The Texas native, 41, performed a private concert in Dubai at a cost of $24 million, per TMZ. Although the performance was by invitation only, attendees shared footage of the elaborate performance via social media. The clip revealed that the 11-year-old joined her mother to perform a track from Beyoncé’s The Lion King: The Gift, which was released in 2019.
“If you love brown-skinned women, I want you to help us sing this,” designer Ivy Park told the audience at The Royal Atlantis.
Beyonce wore a bright yellow corset dress with a matching back cut that resembled wings. Blue Ivy, meanwhile, wore bright red shorts with a matching coat.
Blue Ivy received a writing credit on the national anthem and appeared in a music video with Grandma Tina Knowles-Lawson and sister Rumi Carter, now 5. The music video won a Grammy Award, making Blue the second youngest Grammy winner at 9 years old.

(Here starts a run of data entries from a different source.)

(** * picoboot: the serial frame protocol and the paged write of picoboot.c

    A shallow embedding of [src/picoboot.c] (the avrdude driver of the
    picoboot bootloader) and the properties of its frame pipeline and of
    its page-write algorithm.

    Integers are [Z] with the C conversions written out ([u8], [u16],
    [u32], [s32]); the flash image [m->buf] is a list of bytes read and
    written by index; the serial line is a script of pending responses and
    a log of what went over it. *)

From Stdlib Require Import ZArith List String Lia Bool.
From stdpp Require Import base list strings.

Local Open Scope Z_scope.

(** ** C integer conversions *)

Definition u8 (x : Z) : Z := x mod 256.
Definition u16 (x : Z) : Z := x mod 65536.
Definition u32 (x : Z) : Z := x mod 4294967296.

(** [unsigned int] to [int], two's complement. *)
Definition s32 (x : Z) : Z :=
  if u32 x <? 2147483648 then u32 x else u32 x - 4294967296.

(** ** Data *)

(** [struct frame]: four bytes, in wire order. *)
Record frame : Type := mk_frame
  { data_lo : Z; data_hi : Z; check : Z; command : Z }.

(** the [char *buf = (char* )f] view of a frame *)
Definition frame_bytes (fr : frame) : list Z :=
  [data_lo fr; data_hi fr; check fr; command fr].

Definition sizeof_frame : Z := 4.

(** due to ACK buffering, keep MAX_FRAMES <= serial fifo size *)
Definition MAX_FRAMES : Z := 8.

(** 2 byte virtual reset vector + 64 bytes code = 66 *)
Definition BOOTLOADER_SIZE : Z := 66.

(** The fields of [AVRMEM] that picoboot.c uses. *)
Record AVRMEM : Type := mk_mem
  { desc : string; size : Z; buf : list Z }.

(** What crosses the serial line: one [serial_send] of a byte block, or one
    one-byte [serial_recv], which yields a byte or fails ([None]). *)
Inductive event : Type :=
| Tx (bytes : list Z)
| Rx (r : option Z).

(** The diagnostics before [exit (1)]. *)
Inductive diag : Type :=
| ProtocolError    (* picoboot_wait_ack: expect ACK=0x00 *)
| BootloaderWrite  (* attempt to write to bootloader memory *)
| NoResetVector.   (* No reset vector in flash file *)

(** How a run stops without a return value: [exit (1)], an access outside
    an array (undefined in C), or the fuel of the model running out. *)
Inductive halt : Type :=
| Exit (d : diag)
| Undefined
| OutOfFuel.

Inductive res (A : Type) : Type :=
| Val (a : A)
| Halt (h : halt).
Arguments Val {A} a.
Arguments Halt {A} h.

(** The state the driver works on:
    - [mem]: the [AVRMEM] the caller passes, whose [buf] is written in place;
    - [f]: the local [struct frame f] of [picoboot_paged_write], shared by
      its nested functions;
    - [win]: the bytes of the static [buf] of [picoboot_buffered_send]
      below [bufp];
    - [line]: the responses the device will give to the coming one-byte
      reads, [None] for a read that fails; a silent line fails every read;
    - [log]: what went over the line so far, oldest first. *)
Record world : Type := mk_world
  { mem : AVRMEM; f : frame; win : list Z;
    line : list (option Z); log : list event }.

(** ** A state monad with halting *)

Definition M (A : Type) : Type := world -> res A * world.

Definition ret {A} (a : A) : M A := fun w => (Val a, w).

Definition bind {A B} (c : M A) (k : A -> M B) : M B :=
  fun w => match c w with
           | (Val a, w') => k a w'
           | (Halt h, w') => (Halt h, w')
           end.

Definition stop {A} (h : halt) : M A := fun w => (Halt h, w).

Notation "x <- c ;; k" := (bind c (fun x => k))
  (at level 100, c at next level, right associativity).
Notation "c ;;; k" := (bind c (fun _ => k))
  (at level 100, right associativity).

(** ** The transport *)

(** Modelled from the spec: [serial_send] of serial.h (declared there, not
    under src/): a blocking send of the whole block; its result is ignored
    by every caller in picoboot.c. *)
Definition serial_send (bytes : list Z) : M unit :=
  fun w => (Val tt,
            mk_world (mem w) (f w) (win w) (line w) (log w ++ [Tx bytes])).

(** Modelled from the spec: [serial_recv] of serial.h for one byte: a
    blocking read that yields the byte or fails (a negative result) on
    timeout. *)
Definition serial_recv1 : M (option Z) :=
  fun w => match line w with
           | [] =>
               (Val None,
                mk_world (mem w) (f w) (win w) [] (log w ++ [Rx None]))
           | r :: rest =>
               (Val r,
                mk_world (mem w) (f w) (win w) rest (log w ++ [Rx r]))
           end.

(** ** Accessors of the state *)

(** [f.data_lo = lo; f.data_hi = hi; f.command = cmd;] *)
Definition set_f (lo hi cmd : Z) : M unit :=
  fun w => (Val tt,
            mk_world (mem w) (mk_frame lo hi (check (f w)) cmd)
                     (win w) (line w) (log w)).

(** [m->buf[i]] read as a byte; outside the array the run is undefined. *)
Definition load8 (i : Z) : M Z :=
  fun w => if i <? 0 then (Halt Undefined, w)
           else match buf (mem w) !! Z.to_nat i with
                | Some b => (Val (u8 b), w)
                | None => (Halt Undefined, w)
                end.

(** [m->buf[i] = v] *)
Definition store8 (i v : Z) : M unit :=
  fun w => if (i <? 0) || (Z.of_nat (length (buf (mem w))) <=? i)
           then (Halt Undefined, w)
           else (Val tt,
                 mk_world (mk_mem (desc (mem w)) (size (mem w))
                                  (<[Z.to_nat i := u8 v]> (buf (mem w))))
                          (f w) (win w) (line w) (log w)).

(** ** picoboot.c *)

(** [f->check = f->data_lo ^ f->data_hi ^ f->command;] *)
Definition set_check : M unit :=
  fun w =>
    let fr := f w in
    (Val tt,
     mk_world (mem w)
              (mk_frame (data_lo fr) (data_hi fr)
                        (Z.lxor (Z.lxor (data_lo fr) (data_hi fr)) (command fr))
                        (command fr))
              (win w) (line w) (log w)).

Definition picoboot_send_frame : M unit :=
  set_check ;;;
  fun w => serial_send (frame_bytes (f w)) w.

Definition picoboot_wait_ack : M Z :=
  r <- serial_recv1 ;;
  match r with
  | None => ret (-1)
  | Some resp => if resp =? 0 then ret 0 else stop (Exit ProtocolError)
  end.

(** [for (ack_count = MAX_FRAMES; ack_count--;)
      if (picoboot_wait_ack(fd) != 0) return -1;]
    followed by the [return 0] of the function. *)
Fixpoint wait_acks (ack_count : nat) : M Z :=
  match ack_count with
  | O => ret 0
  | S n =>
      r <- picoboot_wait_ack ;;
      if negb (r =? 0) then ret (-1) else wait_acks n
  end.

(** send multiple frames back-to-back for higher serial throughput.
    The static buffer holds [MAX_FRAMES] frames; a [memcpy] beyond it is
    undefined. *)
Definition picoboot_buffered_send : M Z :=
  set_check ;;;
  fun w =>
    if MAX_FRAMES * sizeof_frame <? Z.of_nat (length (win w)) + sizeof_frame
    then (Halt Undefined, w)
    else
      let win' := win w ++ frame_bytes (f w) in
      (* check for full buffer *)
      if Z.of_nat (length win') =? MAX_FRAMES * sizeof_frame then
        (serial_send win' ;;;
         (fun w1 =>
            wait_acks (Z.to_nat MAX_FRAMES)
              (mk_world (mem w1) (f w1) [] (line w1) (log w1)))) w
      else
        (Val 0, mk_world (mem w) (f w) win' (line w) (log w)).

(** One turn of the loop of [fill_page_buf]; the results of the two
    buffered sends are not looked at. *)
Definition fill_word (cur_addr : Z) : M unit :=
  lo <- load8 cur_addr ;;
  hi <- load8 (cur_addr + 1) ;;
  set_f lo hi 0 ;;;
  picoboot_buffered_send ;;;
  set_f (Z.land cur_addr 255) (Z.shiftr (Z.land cur_addr 65280) 8) 1 ;;;
  picoboot_buffered_send ;;;
  ret tt.

(** [for (;cur_addr < (page_addr + page_size); cur_addr+=2 )]: the bound is
    computed in [unsigned int], [cur_addr] is a [uint16_t]. *)
Fixpoint fill_loop (fuel : nat) (page_addr page_size cur_addr : Z) : M Z :=
  if cur_addr <? u32 (page_addr + page_size) then
    match fuel with
    | O => stop OutOfFuel
    | S fuel' =>
        fill_word cur_addr ;;;
        fill_loop fuel' page_addr page_size (u16 (cur_addr + 2))
    end
  else ret 0.

(** [int fill_page_buf (uint16_t page_addr)] *)
Definition fill_page_buf (fuel : nat) (page_size page_addr : Z) : M Z :=
  fill_loop fuel page_addr page_size page_addr.

(** [int erase_page (int page_addr)] *)
Definition erase_page (page_addr : Z) : M Z :=
  set_f (Z.land page_addr 255) (Z.shiftr (Z.land page_addr 65280) 8) 3 ;;;
  picoboot_send_frame ;;;
  r <- picoboot_wait_ack ;;
  if negb (r =? 0) then ret (-1) else ret 0.

(** [int write_page (int page_addr)] *)
Definition write_page (page_addr : Z) : M Z :=
  set_f (Z.land page_addr 255) (Z.shiftr (Z.land page_addr 65280) 8) 5 ;;;
  picoboot_send_frame ;;;
  r <- picoboot_wait_ack ;;
  if negb (r =? 0) then ret (-1) else ret 0.

(** fill, erase and write one page; [-1] at the first step that fails *)
Definition program_page (fuel : nat) (page_size : Z)
    (fill_addr page_addr : Z) (k : M Z) : M Z :=
  r1 <- fill_page_buf fuel page_size fill_addr ;;
  if negb (r1 =? 0) then ret (-1) else
  r2 <- erase_page page_addr ;;
  if negb (r2 =? 0) then ret (-1) else
  r3 <- write_page page_addr ;;
  if negb (r3 =? 0) then ret (-1) else k.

“I know my two kids and my kids are watching,” Beyoncé said in her March 2021 Grammys acceptance speech. “Blue, welcome. He won a Grammy tonight. I am proud of you, and I am proud to be your mother, all your mothers. You are my son, and I am proud of you all.”
The pre-teen has joined her mother for other performances, including her performance of “Be Alive” at the 2022 Oscars, and she has contributed to her parents’ records since birth. His first contribution was in father Jay-Z‘s “Glory,” released two days after his birth in 2012. He gurgled and cried on the track, which earned him a Guinness World Record as the youngest person to have a song on any Billboard chart.
The “99 Problems” rapper explained in July 2022 how Blue Ivy’s incident changed all of her parents. “Time is the only thing you have. The only thing we control is how you spend your time. You are reckless with your time before,” Jay-Z said during an episode of Hart for Heart when talking about how parenthood affects career. “You just have to be where you are [ask yourself], ‘What are you going out of your house for?’ Every second you spend, you spend building the people you work with here, whom you love more than anything in the world. So what are you going to do with that time? That changed a lot. That almost changed everything.